Write out every line from the listing below where the string "shifted" is found.
== Segment start ==
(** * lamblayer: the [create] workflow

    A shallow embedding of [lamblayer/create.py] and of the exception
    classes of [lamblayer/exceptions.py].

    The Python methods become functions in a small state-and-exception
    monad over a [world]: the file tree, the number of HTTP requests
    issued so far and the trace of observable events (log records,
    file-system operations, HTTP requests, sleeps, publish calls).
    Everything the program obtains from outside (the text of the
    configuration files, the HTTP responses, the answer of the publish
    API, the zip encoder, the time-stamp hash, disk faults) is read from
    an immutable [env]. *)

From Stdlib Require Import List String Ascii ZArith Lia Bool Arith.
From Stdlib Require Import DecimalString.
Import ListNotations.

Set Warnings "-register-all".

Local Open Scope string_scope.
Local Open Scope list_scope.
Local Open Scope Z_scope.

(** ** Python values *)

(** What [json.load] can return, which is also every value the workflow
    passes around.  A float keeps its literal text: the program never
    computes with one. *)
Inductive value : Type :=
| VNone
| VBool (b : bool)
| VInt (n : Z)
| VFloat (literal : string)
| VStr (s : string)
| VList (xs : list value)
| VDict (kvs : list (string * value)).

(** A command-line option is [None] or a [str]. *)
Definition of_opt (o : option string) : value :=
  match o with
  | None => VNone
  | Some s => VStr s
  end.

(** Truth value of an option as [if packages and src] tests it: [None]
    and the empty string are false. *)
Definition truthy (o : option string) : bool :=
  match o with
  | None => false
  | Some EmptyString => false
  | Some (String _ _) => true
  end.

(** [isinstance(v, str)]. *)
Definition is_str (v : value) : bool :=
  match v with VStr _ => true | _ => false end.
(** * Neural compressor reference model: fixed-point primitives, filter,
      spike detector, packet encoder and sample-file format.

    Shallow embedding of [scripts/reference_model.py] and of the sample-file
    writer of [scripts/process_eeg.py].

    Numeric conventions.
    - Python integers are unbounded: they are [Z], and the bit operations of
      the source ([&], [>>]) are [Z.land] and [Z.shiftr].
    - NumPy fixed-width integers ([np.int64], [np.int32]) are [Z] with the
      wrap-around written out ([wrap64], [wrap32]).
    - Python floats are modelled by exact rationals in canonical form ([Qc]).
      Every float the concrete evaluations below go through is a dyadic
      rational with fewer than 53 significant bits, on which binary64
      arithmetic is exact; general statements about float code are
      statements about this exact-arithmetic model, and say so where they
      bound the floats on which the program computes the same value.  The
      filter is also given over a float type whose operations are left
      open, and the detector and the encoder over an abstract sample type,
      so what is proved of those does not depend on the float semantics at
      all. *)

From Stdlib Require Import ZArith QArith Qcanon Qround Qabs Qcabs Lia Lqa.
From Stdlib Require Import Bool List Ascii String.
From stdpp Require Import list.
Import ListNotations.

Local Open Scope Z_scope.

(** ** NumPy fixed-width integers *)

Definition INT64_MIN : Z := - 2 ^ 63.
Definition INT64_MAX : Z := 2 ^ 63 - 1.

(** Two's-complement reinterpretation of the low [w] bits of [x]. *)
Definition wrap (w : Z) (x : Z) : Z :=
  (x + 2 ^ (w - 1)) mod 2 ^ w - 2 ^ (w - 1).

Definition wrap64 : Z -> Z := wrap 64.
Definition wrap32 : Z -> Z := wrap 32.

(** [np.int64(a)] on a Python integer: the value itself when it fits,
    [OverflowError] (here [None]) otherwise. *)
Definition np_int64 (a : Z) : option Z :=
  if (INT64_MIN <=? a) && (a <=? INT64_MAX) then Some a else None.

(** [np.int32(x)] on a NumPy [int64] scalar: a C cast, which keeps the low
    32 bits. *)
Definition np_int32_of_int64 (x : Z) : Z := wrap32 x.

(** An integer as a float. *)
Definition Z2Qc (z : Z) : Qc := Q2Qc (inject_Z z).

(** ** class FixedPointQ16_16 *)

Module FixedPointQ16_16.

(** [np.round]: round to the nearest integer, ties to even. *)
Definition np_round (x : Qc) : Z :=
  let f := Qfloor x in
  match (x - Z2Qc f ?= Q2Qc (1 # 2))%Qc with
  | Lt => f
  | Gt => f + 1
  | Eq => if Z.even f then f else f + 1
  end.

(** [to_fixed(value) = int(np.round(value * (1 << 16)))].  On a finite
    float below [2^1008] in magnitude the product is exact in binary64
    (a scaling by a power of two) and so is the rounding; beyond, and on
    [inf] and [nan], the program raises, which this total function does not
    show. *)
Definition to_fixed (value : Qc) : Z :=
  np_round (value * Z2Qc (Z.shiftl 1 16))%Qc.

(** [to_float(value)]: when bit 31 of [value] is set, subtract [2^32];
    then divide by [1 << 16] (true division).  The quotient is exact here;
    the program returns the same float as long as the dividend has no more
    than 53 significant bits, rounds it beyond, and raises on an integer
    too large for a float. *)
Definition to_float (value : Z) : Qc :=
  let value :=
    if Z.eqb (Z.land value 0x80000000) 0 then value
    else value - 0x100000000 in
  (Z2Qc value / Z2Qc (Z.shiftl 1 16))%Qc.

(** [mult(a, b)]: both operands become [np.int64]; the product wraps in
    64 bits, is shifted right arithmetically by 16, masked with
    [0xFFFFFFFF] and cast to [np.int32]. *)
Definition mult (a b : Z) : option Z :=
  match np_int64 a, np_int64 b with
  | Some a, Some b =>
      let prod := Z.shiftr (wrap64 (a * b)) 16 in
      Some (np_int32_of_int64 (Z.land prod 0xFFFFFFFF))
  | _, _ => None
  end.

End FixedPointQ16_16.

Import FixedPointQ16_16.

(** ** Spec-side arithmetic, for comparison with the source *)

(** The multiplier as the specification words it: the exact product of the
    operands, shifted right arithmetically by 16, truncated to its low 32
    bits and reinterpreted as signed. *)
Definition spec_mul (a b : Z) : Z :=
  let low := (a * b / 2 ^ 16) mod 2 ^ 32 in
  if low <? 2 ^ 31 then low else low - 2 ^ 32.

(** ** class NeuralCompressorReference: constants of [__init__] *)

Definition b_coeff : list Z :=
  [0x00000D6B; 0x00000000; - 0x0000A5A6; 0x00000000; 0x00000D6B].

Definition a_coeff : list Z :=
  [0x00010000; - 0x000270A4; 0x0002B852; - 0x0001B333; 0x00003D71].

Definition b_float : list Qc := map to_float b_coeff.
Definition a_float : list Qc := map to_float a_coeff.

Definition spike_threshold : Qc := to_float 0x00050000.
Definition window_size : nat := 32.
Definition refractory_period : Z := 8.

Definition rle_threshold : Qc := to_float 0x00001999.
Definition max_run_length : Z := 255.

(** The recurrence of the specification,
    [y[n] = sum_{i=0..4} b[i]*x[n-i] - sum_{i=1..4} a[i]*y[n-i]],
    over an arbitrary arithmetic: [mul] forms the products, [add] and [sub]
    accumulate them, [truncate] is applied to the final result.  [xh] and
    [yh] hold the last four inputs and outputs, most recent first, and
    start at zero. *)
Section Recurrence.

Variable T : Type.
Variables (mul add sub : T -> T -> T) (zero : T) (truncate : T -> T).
== Segment end ==
=== Written response ===
    64 bits, is shifted right arithmetically by 16, masked with
    operands, shifted right arithmetically by 16, truncated to its low 32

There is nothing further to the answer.